Benham pulled his beard, then leant forward and put a question with an intoxicated leer. A laugh of feigned reproof burst from Gaspard. Benham seemed to urge him, and at last he said,

"Oh, if you're bent on it, I can be your guide."

The two men left the house arm-in-arm, went down the street, and crossed Digby Square. It

was late, and few people were about, but Gaspard saw one acquaintance. The doorkeeper was strolling along on his way home, and Gaspard bade him good-night in a cheery voice as they passed him. The doorkeeper stood and watched the pair for a minute as they left the Square and turned down a narrow street which led to the poorer part of the town, and thence to the quays. He heard Gaspard's high-pitched voice and shrill laughter, and, in answer, Benham's thick tones and heavy shout of drunken mirth. Once or twice these sounds repeated themselves, then they ceased; the footsteps of the Frenchman and his companion died away in the distance. The doorkeeper went on his way, thinking with relief that Mr. Gaspard, for all his tall talk, was more at home with a bottle than with a knife or a bomb.

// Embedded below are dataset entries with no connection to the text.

Lemma validateClaims_spec cfg claims now : validateClaims cfg claims now = None <-> current_claims cfg claims now.
Proof.
  unfold validateClaims, current_claims. rewrite !guard_None, !guarded_false, !bool_decide_eq_false, !bool_decide_eq_true.
  rewrite Z.eqb_neq, Z.ltb_ge, andb_false_iff, !Z.ltb_ge.
  assert (forall m n u v : Z, m <= n \/ v <= u <-> (n < m -> v <= u)) as Hnb by lia. rewrite Hnb. tauto.
Qed.

(** A token that was rightly accepted: its claims are current at a time that was
    read, and its signature is that of a genuine key. *)
Definition rightful (cfg : BearerTokenConfig) (token : string) (claims : jwtClaims) (tr : history_of) : Prop :=
  exists header signature input now key hash hashed,
  parse_token token = Ok (header, claims, signature, input) /\
  existT Now now ∈ tr /\ current_claims cfg claims now /\ genuine cfg (hd_Kid header) key tr /\
  hashJWTSigningInput sha (hd_Alg header) input = Ok (hash, hashed) /\ VerifyPKCS1v15 key hash hashed signature = true.

Lemma rightful_lasting cfg token claims : lasting (rightful cfg token claims).
Proof.
  intros t1 t2 Hs (h & sg & i & now & key & hash & hashed & Hp & Hn & Hc & Hg & Hr). exists h, sg, i, now, key, hash, hashed.
  split; [done|]. split; [by apply Hs|]. split; [done|]. split; [by eapply genuine_lasting|done].
Qed.

Lemma validateJWT_runs cfg token a t0 : trusted cfg a t0 ->
  runs (validateJWT token a) (fun r tr => trusted cfg r.2 (t0 ++ tr) /\
    forall claims, r.1 = Ok claims -> rightful cfg token claims (t0 ++ tr)).
Proof.
  intros Ht. pose proof Ht as (Hc & _). unfold validateJWT.
  destruct (parse_token token) as [[[[header claims] signature] input]|e] eqn:Hp; [|apply runs_ret; by rewrite app_nil_r].
  run_call. intros now. destruct (validateClaims (bt_config a) claims now) eqn:Hv.
  { apply runs_ret. split; [|done]. eapply trusted_lasting; [|exact Ht]. set_solver. }
  apply validateClaims_spec in Hv. rewrite Hc in Hv.
  eapply runs_bind; [apply (getKey_runs cfg _ _ (t0 ++ [existT Now now])); eapply trusted_lasting; [|exact Ht]; set_solver|].
  intros [key a'] t1 [Ha Hg]. simpl in Ha, Hg. rewrite <- app_assoc in Ha, Hg. simpl in Ha, Hg. apply runs_ret. rewrite app_nil_r.
  destruct key as [key|e]; [|done]. destruct (hashJWTSigningInput sha (hd_Alg header) input) as [[hash hashed]|] eqn:Hh; [|done].
  destruct (VerifyPKCS1v15 key hash hashed signature) eqn:Hver; [|done]. split; [done|]. intros claims' [= <-].
  exists header, signature, input, now, key, hash, hashed. split; [done|]. split; [set_solver|]. auto.
Qed.

(** The token of a request. *)
Definition request_token (r : auth_request) : string := TrimSpace (str_drop 7 (TrimSpace (ar_Authorization r))).

Definition rightful_answer (cfg : BearerTokenConfig) (r : auth_request) (res : Result) (tr : history_of) : Prop :=
  HasPrefix (ToLower (TrimSpace (ar_Authorization r))) "bearer " = true /\
  exists claims, rightful cfg (request_token r) claims tr /\ KeyID res = cl_Subject claims.

Lemma rightful_answer_lasting cfg r res : lasting (rightful_answer cfg r res).
Proof. intros t1 t2 Hs (Hb & claims & Hr & Hk). split; [done|]. exists claims. split; [by eapply rightful_lasting|done]. Qed.

Lemma bearer_Authenticate_runs cfg r a t0 : trusted cfg a t0 ->
  runs (bearer_Authenticate r a) (fun o tr => trusted cfg o.2 (t0 ++ tr) /\
    (Authenticated o.1 = true -> rightful_answer cfg r o.1 (t0 ++ tr))).
Proof.
  intros Ht. unfold bearer_Authenticate. case_bool_decide; [apply runs_ret; by rewrite app_nil_r|].
  destruct (HasPrefix _ _) eqn:Hb; simpl; [|apply runs_ret; by rewrite app_nil_r].
  eapply runs_bind; [by apply (validateJWT_runs cfg)|]. intros [validated a'] t1 [Ha Hv]. apply runs_ret. rewrite app_nil_r.
  destruct validated as [claims|e]; [|done]. split; [done|]. intros _. split; [done|]. exists claims. split; [by apply Hv|done].
Qed.

Lemma serve_bearer_runs cfg events a t0 : trusted cfg a t0 ->
  runs (serve_bearer events a) (fun o tr => forall r res, (r, Next (Some res)) ∈ o.1 -> rightful_answer cfg r res (t0 ++ tr)).
Proof.
  revert a t0. induction events as [|[|r] events IH]; intros a t0 Ht; simpl.
  - apply runs_ret. intros r res []%not_elem_of_nil.
  - eapply runs_bind; [by apply (refreshKeys_runs cfg)|]. intros [e a'] t1 Ha.
    eapply runs_weaken; [by apply (IH _ (t0 ++ t1))|]. intros o t2 Ho r res Hin. rewrite app_assoc. by apply Ho.
  - eapply runs_bind; [by apply (bearer_Authenticate_runs cfg)|]. intros [res a'] t1 [Ha Hr]. simpl in Ha, Hr.
    eapply runs_bind; [by apply (IH _ (t0 ++ t1))|]. intros [answers a''] t2 Ho. apply runs_ret. rewrite app_nil_r, app_assoc.
    intros r' res' [Heq|Hin]%elem_of_cons; [|by apply Ho].
    destruct (Authenticated res) eqn:Hauth; simplify_eq.
    eapply rightful_answer_lasting; [|by apply Hr]. set_solver.
Qed.

(** C9: A request passes the middleware only with a bearer token whose signature
    verifies, for one of the three RSA algorithms, with a key that the configured
    or discovered address served over HTTPS or from this host, whose issuer and
    audience are the configured ones, which has a subject, and which was neither
    expired nor early by more than a minute; the request goes on as that subject. *)
Theorem bearer_tokens_rightful cfg a events :
  NewBearerTokenAuthenticator (Some cfg) = Ok a ->
  runs (serve_bearer events a) (fun o tr => forall r res, (r, Next (Some res)) ∈ o.1 -> rightful_answer (bt_config a) r res tr).
Proof.
  intros Hnew. assert (bt_jwksURL a = "" /\ bt_keys a = ∅) as [Hu Hk].
  { unfold NewBearerTokenAuthenticator in Hnew. by repeat case_match; simplify_eq. }
  apply (serve_bearer_runs (bt_config a) events a []). split; [done|]. split; [by left|].
  intros kid key Hin. by rewrite Hk, lookup_empty in Hin.
Qed.

(** An issuer whose own name ends in a slash is never accepted. *)
Theorem slash_issuer_refused cfg claims now :
  bt_Issuer cfg <> "" -> cl_Issuer claims = trim_slashes (bt_Issuer cfg) +:+ "/" -> validateClaims cfg claims now <> None.
Proof.
  intros Hi Hc Hv. apply validateClaims_spec in Hv as [Hiss _]. rewrite (Hiss Hi) in Hc.
  apply (f_equal String.length) in Hc. rewrite string_app_length in Hc. simpl in Hc. lia.
Qed.
End bearer.

(** ** An authenticator at work *)

Section demo.
Definition demo_config : BearerTokenConfig := mkBearerConfig "https://idp/" "trino" "https://idp/keys" 0.
Definition demo_url (_ : string) : result string URL := Ok (mkURL "https" "idp" "idp" false).
Definition demo_jwks (_ : string) : result string (list jwkKey) := Ok [mkJwk "RSA" "k1" "AQAB" "AQAB"].
Definition demo_header (_ : string) : result string jwtHeader := Ok (mkHeader "RS256" "k1").
Definition demo_claims (_ : string) : result string jwtClaims :=
  Ok (mkClaims "https://idp" "alice" ["trino"] 1700000100 0 "" "").
Definition demo_verify (_ : rsa_PublicKey) (_ : crypto_Hash) (_ signature : string) : bool := signature ≡? "ok".

Definition demo_answer (c : call) : resp kube_error c :=
  match c with
  | HTTPGet _ _ _ _ => Ok (200, Ok "keys")
  | c => rest_answer ex_blank_keda c
  end.

Definition demo_request (token : string) : bearer_event := Request (mkAuthRequest ("Bearer " +:+ token) "").

Definition demo_bearer : BearerTokenAuthenticator :=
  mkBearer (mkBearerConfig "https://idp/" "trino" "https://idp/keys" defaultJWKSRefreshInterval) ∅ "".

Definition demo_serve : M (scripted kube_error) (list (auth_request * middleware_answer) * BearerTokenAuthenticator) :=
  serve_bearer demo_url (fun _ => false) (fun _ => Err "") demo_jwks demo_header demo_claims (fun _ s => s) demo_verify
    [Refresh; demo_request "aA.aA.b2s"; demo_request "aA.aA.b2"] demo_bearer.

(** The first of two tokens is accepted, and rightly so. *)
Lemma bearer_tokens_rightful_witness :
  let w := mkScripted (fun _ => demo_answer) [] in
  snd <$> (demo_serve w).1.1 =
    [Next (Some (mkResult true "alice" "alice" {[ "auth_type" := "oauth"; "issuer" := "https://idp" ]})); Unauthorized "Bearer"] /\
  exists tr : list (happening kube_error), forall r res, (r, Next (Some res)) ∈ (demo_serve w).1.1 ->
  rightful_answer demo_url (fun _ => false) (fun _ => Err "") demo_jwks demo_header demo_claims (fun _ s => s) demo_verify
    (bt_config demo_bearer) r res tr.
Proof.
  intros w. split; [vm_compute; reflexivity|].
  destruct (bearer_tokens_rightful demo_url (fun _ => false) (fun _ => Err "") demo_jwks demo_header demo_claims (fun _ s => s) demo_verify
    demo_config demo_bearer [Refresh; demo_request "aA.aA.b2s"; demo_request "aA.aA.b2"] eq_refl w) as (tr & _ & Hq).
  exists tr. exact Hq.
Defined.
End demo.
Lemma annotate_spec f ns n w : annotate_effect f ns n w (annotate f ns n w).
Proof.
  unfold annotate, annotate_effect. pose proof (rt_get_log ns n w) as Hg. pose proof (rt_get_frame ns n w) as Hf.
  destruct (rt_Get ns n w) as [[x|e] w1] eqn:Eg; simpl in *; [|done].
  apply rt_get_ok in Eg as (Hs & Hns & Hn). set (y := set_Annotations _ x).
  pose proof (rt_update_seen y w1 x Hs) as Hs'. pose proof (rt_update_frame y w1) as Hfu.
  destruct (rt_Update y w1) as [[e|] w2] eqn:Eu; simpl in *.
  - apply rt_update_err in Eu. split; congruence.
  - apply rt_update_ok in Eu as (x0 & x1 & Hl & Hs0 & Ho & Hv & Ho1 & Ha & Hsp & Hlb & Hst).
    assert (x0 = x) as -> by (by eapply rt_version_unique).
    split; [congruence|]. exists x, x1. rewrite Hl, Hg. split; [done|].
    repeat split; try done; try apply Ho1. eexists. exact Ha.
Qed.

Lemma RetryOnConflict_annotate f ns n w :
  annotate_effect f ns n w (RetryOnConflict (annotate f ns n) w).
Proof.
  destruct retry_on_conflict as [k Hk]. rewrite Hk. revert w. clear Hk.
  induction k as [|k IH]; intros w; simpl; pose proof (annotate_spec f ns n w) as Hs;
    unfold annotate_effect in Hs; destruct (annotate f ns n w) as [[e|] w1]; simpl in Hs;
    try exact Hs; destruct (IsConflict e); try exact Hs.
  destruct Hs as [Hl Hr]. specialize (IH w1). unfold annotate_effect in IH |- *.
  by rewrite Hl, Hr in IH.
Qed.

(** ** Lease effects *)

Lemma AcquireLease_frame lm now key kt w :
  rt_log (AcquireLease hash8 lm now key kt w).2 = rt_log w.
Proof.
  unfold AcquireLease, createLease, updateLease.
  pose proof (lease_get_frame (makeLeaseNameFromKey hash8 key kt) w) as H0'.
  destruct (ls_Get _ w) as [[l|e] w1]; simpl in *.
  - destruct (time_before _ now); simpl; [|done].
    match goal with |- context [ls_Update ?n ?l w1] => pose proof (lease_update_frame n l w1) as Hu;
      destruct (ls_Update n l w1) as [[] w2] end; simpl in *; [congruence|].
    match goal with |- context [ls_Get ?n w2] => pose proof (lease_get_frame n w2) as Hg;
      destruct (ls_Get n w2) as [[] w3] end; simpl in *; congruence.
  - destruct (IsNotFound e); simpl; [|done].
    match goal with |- context [ls_Create ?n ?l w1] => pose proof (lease_create_frame n l w1) as Hu;
      destruct (ls_Create n l w1) as [[|e'] w2] end; simpl in *; [congruence|].
    destruct (IsAlreadyExists e'); simpl; [|congruence].
    match goal with |- context [ls_Get ?n w2] => pose proof (lease_get_frame n w2) as Hg;
      destruct (ls_Get n w2) as [[] w3] end; simpl in *; congruence.
Qed.

(** A release removes at most the lease it names. *)
Lemma ReleaseLease_effect lm key kt w :
  let r := ReleaseLease hash8 lm key kt w in
  rt_log r.2 = rt_log w /\
  (ls_log r.2 = ls_log w \/
   exists l0, ls_log r.2 = ls_log w ++ [mkWrite (makeLeaseNameFromKey hash8 key kt) (Some l0) None]).
Proof.
  unfold ReleaseLease. set (n := makeLeaseNameFromKey hash8 key kt).
  pose proof (lease_get_frame n w) as Hf. pose proof (ls_get_log n w) as Hg.
  destruct (ls_Get n w) as [[l|e] w1]; simpl in *; [|by auto].
  case_bool_decide; simpl; [|by auto].
  pose proof (lease_delete_frame n w1) as Hfd. destruct (ls_Delete n w1) as [[e|] w2] eqn:Ed; simpl in *.
  - apply ls_delete_err in Ed. split; [congruence|left; congruence].
  - apply ls_delete_ok in Ed as [l0 Hl]. split; [congruence|]. right. exists l0. congruence.
Qed.

(** A lease taken at some clock by this replica under the name of a key. *)
Definition taken (s : Server) (key kt : string) (x : lease_write) : Prop :=
  lw_name x = makeLeaseNameFromKey hash8 key kt /\
  exists now, takes now (lm_holderIdentity (srv_leaseManager s)) x.

Lemma acquire_effect s now key kt w :
  match AcquireLease hash8 (srv_leaseManager s) now key kt w with
  | (Ok r, w') => rt_log w' = rt_log w /\
      if lr_Acquired r then exists x, ls_log w' = ls_log w ++ [x] /\ taken s key kt x
      else ls_log w' = ls_log w
  | (Err _, w') => rt_log w' = rt_log w /\ ls_log w' = ls_log w
  end.
Proof.
  pose proof (AcquireLease_log hash8 (srv_leaseManager s) now key kt w) as Hl.
  pose proof (AcquireLease_frame (srv_leaseManager s) now key kt w) as Hf.
  destruct (AcquireLease _ _ _ _ _ _) as [[r|e] w']; simpl in Hf; [|done].
  split; [done|]. destruct (lr_Acquired r); [|done]. destruct Hl as (x & Hx & Hn & Ht).
  exists x. split; [done|]. split; [done|eauto].
Qed.

(** ** Effects of the handlers *)

Definition unchanged (w w' : W) : Prop := rt_log w' = rt_log w /\ ls_log w' = ls_log w.

(** The lease taken for [key] was given back by the call of [ReleaseLease] that
    produced [w']. *)
Definition given_back (s : Server) (key kt : string) (w w' : W) : Prop :=
  exists x w1, ls_log w1 = ls_log w ++ [x] /\ taken s key kt x /\
    w' = (ReleaseLease hash8 (srv_leaseManager s) key kt w1).2.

Notwithstanding his dissipation, Gaspard was afoot very early in the morning. It was hardly light, and the deep scratch of finger-nails on his face—it is so awkward when drunken fools wake at the wrong minute—attracted no attention from the few people he encountered. He did not give them long to look at him, for he hurried swiftly through the streets, towards the quays where the ships lay loading their cargoes. He seemed to have urgent business to transact down there, business that would brook no delay, and that was, if one might guess from his uneasy glances over his shoulder, of a private nature. With one hand he held tight hold of something in his trousers

pocket, the other rested on his belt, hard by a little revolver. In his business it is necessary to be ready for everything.